On right: newest content. For now, just make it last 5 entries.

~~Build API. I think.~~

~~Update HTML: 10% at right, 10% at left, 80% for graph.~~

~~Lasso select should display links! Oh damn, so fast!~~

~~Recent docs.~~

~~Links to Notion.~~

~~Get arbitrary annotation to appear. A box or something.~~

~~Hover on doc, highlight it in graph.~~

Nicer hovertemplate in plotly.

~~Get scrolling working. Nice - max height on the parent, and flex-grow and overflow scroll on the child. Max height is respected by children.~~

~~Lol. Man, every time I take a shortcut, I learn why people don't do that thing. JSON render data from the backend, manipulate it on the frontend.~~

Man, huge progress today.

Let's try rescraping a page - why are properties coming through like this? {')qh{': [['Yes']], "rh!'": [['Life']], 'title': [['Wisdom is mostly an aesthetic']]}

OK, they were slugified.

get properties in a JSON-safe way. That means no datetimes allowed here. Then, rescrape all docs, and make inboxes!

Inboxes!

Writing inbox

Worldview content that isn't "presentable"

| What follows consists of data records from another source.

(** ** Runs and the abstract policy *)

(** The limiter called at the given times: verdicts and final state. *)
Fixpoint ratelimit_run (times : list Z) (rate : bpf_ratelimit_event)
    : list bool * bpf_ratelimit_event :=
  match times with
  | [] => ([], rate)
  | now :: rest =>
      match bpf_ratelimited now (Some rate) with
      | (v, Some rate') => let '(vs, r) := ratelimit_run rest rate' in (v :: vs, r)
      | (v, None) => ([v], rate)
      end
  end.

Fixpoint percpu_run (interval burst : Z) (times : list Z) (st : bpf_percpu_ratelimit_state)
    : list bool * bpf_percpu_ratelimit_state :=
  match times with
  | [] => ([], st)
  | now :: rest =>
      match bpf_percpu_ratelimited_ns now (Some st) interval burst with
      | (v, Some st') => let '(vs, s) := percpu_run interval burst rest st' in (v :: vs, s)
      | (v, None) => ([v], st)
      end
  end.

(** The policy: an event joins the open window while it is younger than
    [interval], otherwise it opens a new one; it is limited exactly when at
    least [burst] events of its window came before it. *)
Definition next_window (interval : Z) (win : option (Z * Z)) (now : Z) : Z * Z :=
  match win with
  | Some (start, seen) => if now - start <? interval then (start, seen) else (now, 0)
  | None => (now, 0)
  end.

Fixpoint fixed_window (interval burst : Z) (win : option (Z * Z)) (times : list Z) : list bool :=
  match times with
  | [] => []
  | now :: rest =>
      let '(start, seen) := next_window interval win now in
      (burst <=? seen) :: fixed_window interval burst (Some (start, seen + 1)) rest
  end.

(** The payloads the policy admits from a timed sequence. *)
Fixpoint admitted_events {A} (interval burst : Z) (win : option (Z * Z)) (l : list (Z * A)) : list A :=
  match l with
  | [] => []
  | (now, a) :: l =>
      let '(start, seen) := next_window interval win now in
      (if burst <=? seen then [] else [a]) ++ admitted_events interval burst (Some (start, seen + 1)) l
  end.

(** Clock readings of one run: 64-bit, nonzero and nondecreasing. *)
Fixpoint clock_from (lo : Z) (times : list Z) : Prop :=
  match times with
  | [] => True
  | now :: rest => 0 < now /\ lo <= now < 2 ^ 64 /\ clock_from now rest
  end.

Definition admitted (v : bool) : Z := if v then 0 else 1.

(** Admissions of a run inside [lo, hi). *)
Fixpoint admitted_between (lo hi : Z) (times : list Z) (vs : list bool) : Z :=
  match times, vs with
  | t :: ts, v :: vs =>
      (if (lo <=? t) && (t <? hi) then admitted v else 0) + admitted_between lo hi ts vs
  | _, _ => 0
  end.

Playbooks without a system tag

People without a compression

Reading inbox

Books without a status

Evernote content without highlights

Written

Worldview content that's "presentable"

Read

Content from Goodreads.

Ingest content from Evernote.

Read vs unread: whether it had any highlights.

Display recent content somewhere, so you can hover on them and see an annotation pop up indicating its location in the projection

Put project ideas into the writing inbox, make writing up findings another writing inbox task

Stay on a topic until I get bored/inboxes clear

If no topic can be confidently extracted, then give that thing no projection, display on left grouped by parent DB. Should capture a lot of noisy people entries. Alternatively, could add them to writing inbox.

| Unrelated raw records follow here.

(** The answer of a call: [false] from a disabled limiter, [false] after counting
    the event, or [true]. *)
Inductive rl_outcome := Disabled | Passed | Missed.

#[export] Instance rl_outcome_eq_dec : EqDecision rl_outcome.
Proof. solve_decision. Defined.

Definition verdict (o : rl_outcome) : bool := match o with Missed => true | _ => false end.

(** ** Single accesses *)

Definition set_interval (v : Z) (r : bpf_ratelimit_event) : bpf_ratelimit_event :=
  RatelimitEvent v (window_start_ns r) (burst r) (max_burst r) (events_in_window r)
    (missed_in_window r) (total_events r) (total_missed r) (total_elapsed_ns r).
Definition set_burst (v : Z) (r : bpf_ratelimit_event) : bpf_ratelimit_event :=
  RatelimitEvent (interval_ns r) (window_start_ns r) v (max_burst r) (events_in_window r)
    (missed_in_window r) (total_events r) (total_missed r) (total_elapsed_ns r).
Definition set_max_burst (v : Z) (r : bpf_ratelimit_event) : bpf_ratelimit_event :=
  RatelimitEvent (interval_ns r) (window_start_ns r) (burst r) v (events_in_window r)
    (missed_in_window r) (total_events r) (total_missed r) (total_elapsed_ns r).
Definition set_events (v : Z) (r : bpf_ratelimit_event) : bpf_ratelimit_event :=
  RatelimitEvent (interval_ns r) (window_start_ns r) (burst r) (max_burst r) v
    (missed_in_window r) (total_events r) (total_missed r) (total_elapsed_ns r).
Definition set_missed (v : Z) (r : bpf_ratelimit_event) : bpf_ratelimit_event :=
  RatelimitEvent (interval_ns r) (window_start_ns r) (burst r) (max_burst r) (events_in_window r)
    v (total_events r) (total_missed r) (total_elapsed_ns r).
Definition set_total_events (v : Z) (r : bpf_ratelimit_event) : bpf_ratelimit_event :=
  RatelimitEvent (interval_ns r) (window_start_ns r) (burst r) (max_burst r) (events_in_window r)
    (missed_in_window r) v (total_missed r) (total_elapsed_ns r).
Definition set_total_missed (v : Z) (r : bpf_ratelimit_event) : bpf_ratelimit_event :=
  RatelimitEvent (interval_ns r) (window_start_ns r) (burst r) (max_burst r) (events_in_window r)
    (missed_in_window r) (total_events r) v (total_elapsed_ns r).
Definition set_total_elapsed (v : Z) (r : bpf_ratelimit_event) : bpf_ratelimit_event :=
  RatelimitEvent (interval_ns r) (window_start_ns r) (burst r) (max_burst r) (events_in_window r)
    (missed_in_window r) (total_events r) (total_missed r) v.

To plaintext should use flashcard information - would capture lots of groups, compressions. Or maybe there should be a separate template? Yes, the latter.

Draw a box/circle in the map

Inboxes generated from selection, hyperlinked, page ranked.

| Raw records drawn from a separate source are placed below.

(** C20: no false alarm.  A run the ledger accepts ends healthy, unless at some
    step a map helper returned an error, in which case the status then shows
    that error code. *)
Theorem consistent_run_fails_only_on_helper_error cfg events lg st :
  bt_loaded st -> Forall (fun x => event_clock_ok (snd x)) events ->
  spec_run cfg events empty_ledger = Some lg ->
  blk_throtl_unhealthy (bt_run cfg events st) = false \/
  exists pre kr e post, events = pre ++ (kr, e) :: post /\
    blk_throtl_unhealthy (bt_run cfg pre st) = false /\
    helper_error (bt_step cfg kr e (bt_run cfg pre st)).
Proof.
  intros Hl Hc. pose proof (loaded_rel _ Hl) as R. destruct Hl as [Hu _].
  assert (Hs : starts_ok empty_ledger) by (intros b s; simpl; by rewrite lookup_empty).
  revert st R Hs Hu Hc. generalize empty_ledger as lg0.
  induction events as [|[kr e] rest IH]; intros lg0 st R Hs Hu Hc; [by left|].
  apply Forall_cons_1 in Hc as [He Hc]. simpl in *.
  destruct (spec_step cfg kr e lg0) as [lg1|] eqn:Es; simpl; [|done]. intros Hrun.
  pose proof (step_ok cfg kr e st lg0 R Hu ltac:(by rewrite Es)) as [_ Hok].
  destruct (blk_throtl_unhealthy (bt_step cfg kr e st)) eqn:Hu1.
  { right. exists [], kr, e, rest. split_and!; [done..|]. by apply Hok. }
  destruct (step_refines cfg kr e st lg0 R Hs He Hu1) as (lg1' & Es' & R1). simplify_eq.
  destruct (IH lg1 (bt_step cfg kr e st)) as [|(pre & kr' & e' & post & -> & ?)];
    eauto using spec_step_starts.
  right. by exists ((kr, e) :: pre), kr', e', post.
Qed.

(** Fail stop.  Once the status shows a failure it does so forever, no word
    changes any more and no bio becomes pending, so a reader that sees a healthy
    status after reading has read words no failure has touched. *)
Theorem failure_is_sticky_and_freezes cfg events st :
  blk_throtl_unhealthy st = true ->
  blk_throtl_unhealthy (bt_run cfg events st) = true /\
  (forall key cpu, agg_word (bt_run cfg events st) key cpu = agg_word st key cpu) /\
  (forall b s, bpf_map_lookup_elem (pending_map (bt_run cfg events st)) b = Some s ->
     bpf_map_lookup_elem (pending_map st) b = Some s).
Proof.
  intros Hu. split; [by apply run_sticky|].
  revert st Hu. induction events as [|[kr e] rest IH]; intros st Hu; [done|]. simpl.
  destruct (unhealthy_frame cfg kr e st Hu) as [Ha Hp].
  destruct (IH (bt_step cfg kr e st) ltac:(by apply step_sticky)) as [IHa IHp].
  split; intros; [by rewrite IHa|auto].
Qed.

Export that content to Anki.

Activation Atlas? K means clustering, each closer gets word cloud/ average topic model underneath. Or do it for each grid in space.

Search? Ask a query, localize the query, show potential answers.

Marketing idea: human + AI team for thinking/focusing/having ideas/researching

12/9-12-12: NeurIPS 2019 main conference

Roadmap:

I want documents from Notion, Evernote, and Goodreads.

Then, I want document embeddings (weighted average BERT reps, tf-idf).

Then, document embeddings to UMAP.

Finally, a web interface to view all this.

Once I have small-scale control over my thoughts and ideas, what high-level structures feel best? Focusing on a single area for an entire month? 1 per week? Or rotating through 4, 2 days each? So many possibilities!

What ideas might be paired? Could intentionally create bridges between important fields, and fill in gaps in my knowledge graph!

Program your attention.

Knowledge is zoomable. XY is projection, Z is density. PhD is achieving some peak. Almost like you're growing a mountain range of knowledge. Could fly through terrain, haha. Old, foundational readings make up base of mountains.

Idea: stick with a content area for as long as you're having good ideas.

Good ideas = ones rated highly in a distributed science sense.

~~How do I plug and play different embedding techniques? Should I keep them separate? Yeah!~~

~~Simple document representations I can run on this computer. tfidf. Topic modeling, doc2vec, long term BERT.~~

~~Oh man, saving individual texts is so messy. I need the whole source document in the DB.~~

Well, it's interesting. Sometimes the document is made of many components (Goodreads books = author + series + book description + 3 highlights), sometimes it's just an entire document.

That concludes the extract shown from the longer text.